#### What the exercise asks
Below are entries; output exactly the lines from the one with "Nepali; Sinhalese; Khmer;" to the one with "Oriya => 54", both included, and nothing else.

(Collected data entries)
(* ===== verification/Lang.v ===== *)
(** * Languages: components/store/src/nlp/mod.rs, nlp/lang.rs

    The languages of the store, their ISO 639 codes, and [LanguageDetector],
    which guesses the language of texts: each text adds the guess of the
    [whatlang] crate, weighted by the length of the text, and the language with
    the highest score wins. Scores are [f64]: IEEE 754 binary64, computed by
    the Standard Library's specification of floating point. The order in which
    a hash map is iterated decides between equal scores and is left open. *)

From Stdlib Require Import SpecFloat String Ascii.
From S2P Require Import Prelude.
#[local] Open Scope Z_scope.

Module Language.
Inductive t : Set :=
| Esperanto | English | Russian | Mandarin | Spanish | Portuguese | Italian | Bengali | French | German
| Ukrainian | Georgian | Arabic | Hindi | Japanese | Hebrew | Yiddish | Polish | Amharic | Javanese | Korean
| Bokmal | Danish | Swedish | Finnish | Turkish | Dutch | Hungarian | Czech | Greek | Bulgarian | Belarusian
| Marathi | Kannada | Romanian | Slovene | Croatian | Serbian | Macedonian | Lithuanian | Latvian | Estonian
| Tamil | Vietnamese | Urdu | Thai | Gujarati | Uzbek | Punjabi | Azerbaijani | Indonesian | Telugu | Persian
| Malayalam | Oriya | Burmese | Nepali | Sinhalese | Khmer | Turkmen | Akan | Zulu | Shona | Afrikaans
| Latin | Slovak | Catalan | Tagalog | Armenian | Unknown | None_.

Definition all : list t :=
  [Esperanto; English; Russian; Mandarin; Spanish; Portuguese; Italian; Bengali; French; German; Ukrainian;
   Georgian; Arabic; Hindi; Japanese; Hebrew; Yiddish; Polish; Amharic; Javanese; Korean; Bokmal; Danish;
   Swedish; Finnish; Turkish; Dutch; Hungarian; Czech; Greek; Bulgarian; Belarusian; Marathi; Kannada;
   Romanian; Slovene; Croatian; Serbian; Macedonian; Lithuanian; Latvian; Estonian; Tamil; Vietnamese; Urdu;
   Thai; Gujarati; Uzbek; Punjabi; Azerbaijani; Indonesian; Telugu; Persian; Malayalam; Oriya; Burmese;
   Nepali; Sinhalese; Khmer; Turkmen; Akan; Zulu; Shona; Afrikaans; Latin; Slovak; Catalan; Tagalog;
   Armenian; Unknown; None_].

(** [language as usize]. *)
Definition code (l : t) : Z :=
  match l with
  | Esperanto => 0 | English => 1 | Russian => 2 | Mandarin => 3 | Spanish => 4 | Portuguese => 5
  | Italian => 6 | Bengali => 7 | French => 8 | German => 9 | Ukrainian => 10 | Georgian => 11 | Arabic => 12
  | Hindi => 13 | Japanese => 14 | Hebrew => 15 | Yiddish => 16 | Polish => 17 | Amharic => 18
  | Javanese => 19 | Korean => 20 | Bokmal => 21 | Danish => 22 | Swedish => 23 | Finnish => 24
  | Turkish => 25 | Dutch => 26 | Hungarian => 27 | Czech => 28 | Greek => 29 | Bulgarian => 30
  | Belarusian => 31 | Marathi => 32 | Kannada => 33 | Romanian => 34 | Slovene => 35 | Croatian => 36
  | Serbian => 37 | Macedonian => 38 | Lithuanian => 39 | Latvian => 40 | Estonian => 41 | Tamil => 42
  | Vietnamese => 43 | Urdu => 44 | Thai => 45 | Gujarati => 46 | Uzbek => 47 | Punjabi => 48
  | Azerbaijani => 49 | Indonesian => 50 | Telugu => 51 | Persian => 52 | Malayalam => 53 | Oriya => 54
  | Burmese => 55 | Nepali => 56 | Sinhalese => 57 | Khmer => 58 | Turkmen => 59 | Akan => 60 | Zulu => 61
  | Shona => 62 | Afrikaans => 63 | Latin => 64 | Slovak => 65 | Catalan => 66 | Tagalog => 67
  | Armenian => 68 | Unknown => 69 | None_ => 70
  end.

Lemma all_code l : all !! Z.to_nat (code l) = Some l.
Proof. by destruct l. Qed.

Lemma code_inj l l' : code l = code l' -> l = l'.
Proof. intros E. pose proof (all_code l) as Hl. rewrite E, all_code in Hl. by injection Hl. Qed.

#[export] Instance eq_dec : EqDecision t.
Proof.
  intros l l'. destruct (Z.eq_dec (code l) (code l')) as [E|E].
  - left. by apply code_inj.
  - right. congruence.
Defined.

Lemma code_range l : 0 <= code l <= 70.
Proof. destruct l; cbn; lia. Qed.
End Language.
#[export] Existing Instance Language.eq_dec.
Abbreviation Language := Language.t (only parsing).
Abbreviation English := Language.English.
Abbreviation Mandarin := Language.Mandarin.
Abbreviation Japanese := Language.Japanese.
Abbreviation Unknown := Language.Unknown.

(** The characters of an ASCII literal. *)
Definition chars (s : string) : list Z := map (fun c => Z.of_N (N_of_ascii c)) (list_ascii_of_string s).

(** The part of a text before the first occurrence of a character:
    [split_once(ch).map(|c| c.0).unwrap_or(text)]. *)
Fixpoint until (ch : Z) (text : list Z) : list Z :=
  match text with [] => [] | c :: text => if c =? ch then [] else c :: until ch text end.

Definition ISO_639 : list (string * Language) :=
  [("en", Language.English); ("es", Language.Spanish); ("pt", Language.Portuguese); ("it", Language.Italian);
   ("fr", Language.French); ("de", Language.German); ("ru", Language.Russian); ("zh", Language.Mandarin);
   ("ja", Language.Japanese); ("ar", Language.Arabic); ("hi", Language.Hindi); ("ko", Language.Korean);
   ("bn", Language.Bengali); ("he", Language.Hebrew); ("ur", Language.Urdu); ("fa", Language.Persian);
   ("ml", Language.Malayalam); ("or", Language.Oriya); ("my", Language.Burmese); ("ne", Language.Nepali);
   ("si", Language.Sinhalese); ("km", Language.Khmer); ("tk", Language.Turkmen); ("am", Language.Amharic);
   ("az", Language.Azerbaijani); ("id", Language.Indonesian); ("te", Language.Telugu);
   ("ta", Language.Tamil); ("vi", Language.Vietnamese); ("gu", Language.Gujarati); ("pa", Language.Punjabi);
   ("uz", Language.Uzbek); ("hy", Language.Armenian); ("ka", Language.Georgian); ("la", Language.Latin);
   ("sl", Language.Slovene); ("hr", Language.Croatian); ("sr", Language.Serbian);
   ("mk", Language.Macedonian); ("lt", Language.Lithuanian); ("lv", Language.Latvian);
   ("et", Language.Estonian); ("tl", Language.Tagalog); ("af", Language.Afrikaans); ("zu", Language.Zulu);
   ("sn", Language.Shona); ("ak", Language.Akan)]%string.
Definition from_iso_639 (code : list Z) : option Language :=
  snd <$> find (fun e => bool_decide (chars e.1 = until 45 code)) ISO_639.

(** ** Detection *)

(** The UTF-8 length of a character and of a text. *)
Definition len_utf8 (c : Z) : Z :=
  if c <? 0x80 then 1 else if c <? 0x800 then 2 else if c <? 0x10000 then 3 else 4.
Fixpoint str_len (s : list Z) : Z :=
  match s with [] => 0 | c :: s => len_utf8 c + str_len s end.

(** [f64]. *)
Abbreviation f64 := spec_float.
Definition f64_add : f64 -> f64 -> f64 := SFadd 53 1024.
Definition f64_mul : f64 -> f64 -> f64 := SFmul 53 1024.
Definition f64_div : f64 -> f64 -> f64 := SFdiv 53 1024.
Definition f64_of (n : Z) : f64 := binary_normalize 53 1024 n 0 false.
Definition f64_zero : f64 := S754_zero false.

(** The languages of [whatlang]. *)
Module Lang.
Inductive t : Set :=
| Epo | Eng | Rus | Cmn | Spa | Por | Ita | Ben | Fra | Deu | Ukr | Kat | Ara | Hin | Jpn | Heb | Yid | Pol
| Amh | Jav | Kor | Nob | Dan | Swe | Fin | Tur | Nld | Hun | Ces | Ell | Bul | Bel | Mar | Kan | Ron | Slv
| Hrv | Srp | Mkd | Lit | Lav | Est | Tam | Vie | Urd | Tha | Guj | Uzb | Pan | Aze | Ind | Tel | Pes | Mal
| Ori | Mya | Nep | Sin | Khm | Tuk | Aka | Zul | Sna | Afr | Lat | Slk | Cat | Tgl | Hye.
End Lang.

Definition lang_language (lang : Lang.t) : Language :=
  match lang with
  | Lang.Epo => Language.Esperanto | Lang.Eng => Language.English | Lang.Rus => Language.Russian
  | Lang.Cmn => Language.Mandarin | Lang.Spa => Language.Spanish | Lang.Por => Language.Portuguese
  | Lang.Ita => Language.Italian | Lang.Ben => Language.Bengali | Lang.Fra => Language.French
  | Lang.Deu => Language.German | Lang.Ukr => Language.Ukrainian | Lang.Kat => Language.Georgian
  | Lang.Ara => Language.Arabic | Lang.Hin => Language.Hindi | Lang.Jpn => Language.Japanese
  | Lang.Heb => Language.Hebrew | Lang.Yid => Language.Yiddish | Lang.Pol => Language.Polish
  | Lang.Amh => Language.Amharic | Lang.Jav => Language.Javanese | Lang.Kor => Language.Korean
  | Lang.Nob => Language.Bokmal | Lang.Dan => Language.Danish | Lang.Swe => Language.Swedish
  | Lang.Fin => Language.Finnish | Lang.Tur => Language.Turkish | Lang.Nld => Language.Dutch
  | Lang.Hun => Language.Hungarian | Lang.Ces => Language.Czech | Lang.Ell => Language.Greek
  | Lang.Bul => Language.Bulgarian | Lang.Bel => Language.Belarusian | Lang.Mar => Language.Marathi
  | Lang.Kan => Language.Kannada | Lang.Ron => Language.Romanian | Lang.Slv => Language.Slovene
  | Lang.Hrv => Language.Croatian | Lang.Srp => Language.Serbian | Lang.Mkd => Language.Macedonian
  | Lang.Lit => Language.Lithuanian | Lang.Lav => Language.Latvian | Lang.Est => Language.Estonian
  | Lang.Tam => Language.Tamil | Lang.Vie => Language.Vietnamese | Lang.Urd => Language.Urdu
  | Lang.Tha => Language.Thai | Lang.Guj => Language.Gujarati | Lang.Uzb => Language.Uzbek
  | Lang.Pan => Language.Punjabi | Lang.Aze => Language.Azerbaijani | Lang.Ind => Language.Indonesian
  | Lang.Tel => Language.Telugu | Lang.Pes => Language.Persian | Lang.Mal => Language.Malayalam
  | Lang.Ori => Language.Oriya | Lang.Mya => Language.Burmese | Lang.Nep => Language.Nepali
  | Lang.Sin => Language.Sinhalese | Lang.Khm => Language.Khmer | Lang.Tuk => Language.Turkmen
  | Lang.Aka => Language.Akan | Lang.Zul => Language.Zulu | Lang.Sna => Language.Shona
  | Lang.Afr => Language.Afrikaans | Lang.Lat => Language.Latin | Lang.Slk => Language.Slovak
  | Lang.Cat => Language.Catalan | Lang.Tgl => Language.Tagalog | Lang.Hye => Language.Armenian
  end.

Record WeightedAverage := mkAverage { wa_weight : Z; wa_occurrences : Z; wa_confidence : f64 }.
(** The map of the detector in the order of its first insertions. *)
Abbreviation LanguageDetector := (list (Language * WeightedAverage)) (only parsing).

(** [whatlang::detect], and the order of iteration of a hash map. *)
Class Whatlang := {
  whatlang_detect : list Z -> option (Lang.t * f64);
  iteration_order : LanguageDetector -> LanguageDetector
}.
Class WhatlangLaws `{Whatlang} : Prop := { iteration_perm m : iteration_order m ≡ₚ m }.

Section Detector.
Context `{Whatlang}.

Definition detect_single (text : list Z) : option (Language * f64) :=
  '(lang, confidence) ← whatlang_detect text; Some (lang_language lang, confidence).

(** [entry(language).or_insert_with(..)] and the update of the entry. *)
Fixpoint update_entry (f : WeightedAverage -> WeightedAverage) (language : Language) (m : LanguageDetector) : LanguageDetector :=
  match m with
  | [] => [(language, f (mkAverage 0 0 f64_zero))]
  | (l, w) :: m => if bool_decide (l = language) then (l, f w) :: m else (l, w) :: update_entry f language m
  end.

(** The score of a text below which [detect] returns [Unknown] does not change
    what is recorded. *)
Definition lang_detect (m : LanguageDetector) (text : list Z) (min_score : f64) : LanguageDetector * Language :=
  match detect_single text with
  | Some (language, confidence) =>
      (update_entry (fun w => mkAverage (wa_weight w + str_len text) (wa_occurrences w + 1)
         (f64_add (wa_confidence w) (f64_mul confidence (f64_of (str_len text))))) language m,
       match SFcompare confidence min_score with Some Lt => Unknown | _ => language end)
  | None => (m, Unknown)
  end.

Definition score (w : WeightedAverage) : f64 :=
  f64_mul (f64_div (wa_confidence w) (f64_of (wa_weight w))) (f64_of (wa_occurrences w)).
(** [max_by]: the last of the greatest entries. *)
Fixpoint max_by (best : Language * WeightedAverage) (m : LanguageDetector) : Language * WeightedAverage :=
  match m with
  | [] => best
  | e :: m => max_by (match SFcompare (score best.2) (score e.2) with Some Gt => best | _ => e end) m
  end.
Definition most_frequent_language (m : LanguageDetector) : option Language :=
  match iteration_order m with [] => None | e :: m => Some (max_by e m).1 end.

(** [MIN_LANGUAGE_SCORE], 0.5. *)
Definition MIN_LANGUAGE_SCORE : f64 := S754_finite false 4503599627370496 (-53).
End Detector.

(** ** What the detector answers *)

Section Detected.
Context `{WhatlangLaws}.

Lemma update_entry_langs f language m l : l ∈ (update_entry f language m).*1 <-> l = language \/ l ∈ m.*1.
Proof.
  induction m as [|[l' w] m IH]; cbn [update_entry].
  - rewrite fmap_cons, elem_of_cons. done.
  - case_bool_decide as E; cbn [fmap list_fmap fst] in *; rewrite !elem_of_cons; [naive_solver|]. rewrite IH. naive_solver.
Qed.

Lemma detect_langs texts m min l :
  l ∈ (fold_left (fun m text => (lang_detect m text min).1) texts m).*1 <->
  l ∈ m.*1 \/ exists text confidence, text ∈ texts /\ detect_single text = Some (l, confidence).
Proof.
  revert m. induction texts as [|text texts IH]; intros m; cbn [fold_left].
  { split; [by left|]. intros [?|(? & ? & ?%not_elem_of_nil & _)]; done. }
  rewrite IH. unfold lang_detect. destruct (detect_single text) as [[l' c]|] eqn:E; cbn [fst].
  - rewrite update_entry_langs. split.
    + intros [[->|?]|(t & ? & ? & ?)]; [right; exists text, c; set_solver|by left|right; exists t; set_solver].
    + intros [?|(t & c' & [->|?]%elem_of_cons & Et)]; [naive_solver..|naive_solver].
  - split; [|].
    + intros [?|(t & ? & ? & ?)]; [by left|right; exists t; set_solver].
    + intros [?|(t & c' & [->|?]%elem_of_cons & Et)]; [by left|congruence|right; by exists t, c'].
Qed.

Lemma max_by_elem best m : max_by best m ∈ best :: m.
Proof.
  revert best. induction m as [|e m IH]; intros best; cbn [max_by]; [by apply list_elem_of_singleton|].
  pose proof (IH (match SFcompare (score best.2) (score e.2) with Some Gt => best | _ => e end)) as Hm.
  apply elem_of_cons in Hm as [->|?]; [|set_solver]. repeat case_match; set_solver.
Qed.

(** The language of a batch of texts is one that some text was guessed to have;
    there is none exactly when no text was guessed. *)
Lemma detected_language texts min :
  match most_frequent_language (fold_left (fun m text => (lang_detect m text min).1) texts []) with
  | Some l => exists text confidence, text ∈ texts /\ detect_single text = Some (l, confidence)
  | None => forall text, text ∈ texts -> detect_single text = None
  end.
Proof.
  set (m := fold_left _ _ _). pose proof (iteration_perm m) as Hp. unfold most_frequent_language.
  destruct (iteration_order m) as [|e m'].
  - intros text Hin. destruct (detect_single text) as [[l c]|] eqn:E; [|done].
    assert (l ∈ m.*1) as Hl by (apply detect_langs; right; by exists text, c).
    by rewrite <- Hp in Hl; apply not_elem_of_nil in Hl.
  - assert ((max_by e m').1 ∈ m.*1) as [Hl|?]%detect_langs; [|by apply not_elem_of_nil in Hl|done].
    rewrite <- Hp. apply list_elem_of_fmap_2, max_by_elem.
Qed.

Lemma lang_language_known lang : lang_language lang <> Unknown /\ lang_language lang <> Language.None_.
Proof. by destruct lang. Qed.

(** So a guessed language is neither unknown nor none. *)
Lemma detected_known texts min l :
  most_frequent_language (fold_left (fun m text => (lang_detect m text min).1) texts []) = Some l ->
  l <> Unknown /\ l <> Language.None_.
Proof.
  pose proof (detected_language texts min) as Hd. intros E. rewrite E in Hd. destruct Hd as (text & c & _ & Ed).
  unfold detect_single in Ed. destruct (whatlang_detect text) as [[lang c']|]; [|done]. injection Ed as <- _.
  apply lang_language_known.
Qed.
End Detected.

#### Task output
   Nepali; Sinhalese; Khmer; Turkmen; Akan; Zulu; Shona; Afrikaans; Latin; Slovak; Catalan; Tagalog;
   Armenian; Unknown; None_].

(** [language as usize]. *)
Definition code (l : t) : Z :=
  match l with
  | Esperanto => 0 | English => 1 | Russian => 2 | Mandarin => 3 | Spanish => 4 | Portuguese => 5
  | Italian => 6 | Bengali => 7 | French => 8 | German => 9 | Ukrainian => 10 | Georgian => 11 | Arabic => 12
  | Hindi => 13 | Japanese => 14 | Hebrew => 15 | Yiddish => 16 | Polish => 17 | Amharic => 18
  | Javanese => 19 | Korean => 20 | Bokmal => 21 | Danish => 22 | Swedish => 23 | Finnish => 24
  | Turkish => 25 | Dutch => 26 | Hungarian => 27 | Czech => 28 | Greek => 29 | Bulgarian => 30
  | Belarusian => 31 | Marathi => 32 | Kannada => 33 | Romanian => 34 | Slovene => 35 | Croatian => 36
  | Serbian => 37 | Macedonian => 38 | Lithuanian => 39 | Latvian => 40 | Estonian => 41 | Tamil => 42
  | Vietnamese => 43 | Urdu => 44 | Thai => 45 | Gujarati => 46 | Uzbek => 47 | Punjabi => 48
  | Azerbaijani => 49 | Indonesian => 50 | Telugu => 51 | Persian => 52 | Malayalam => 53 | Oriya => 54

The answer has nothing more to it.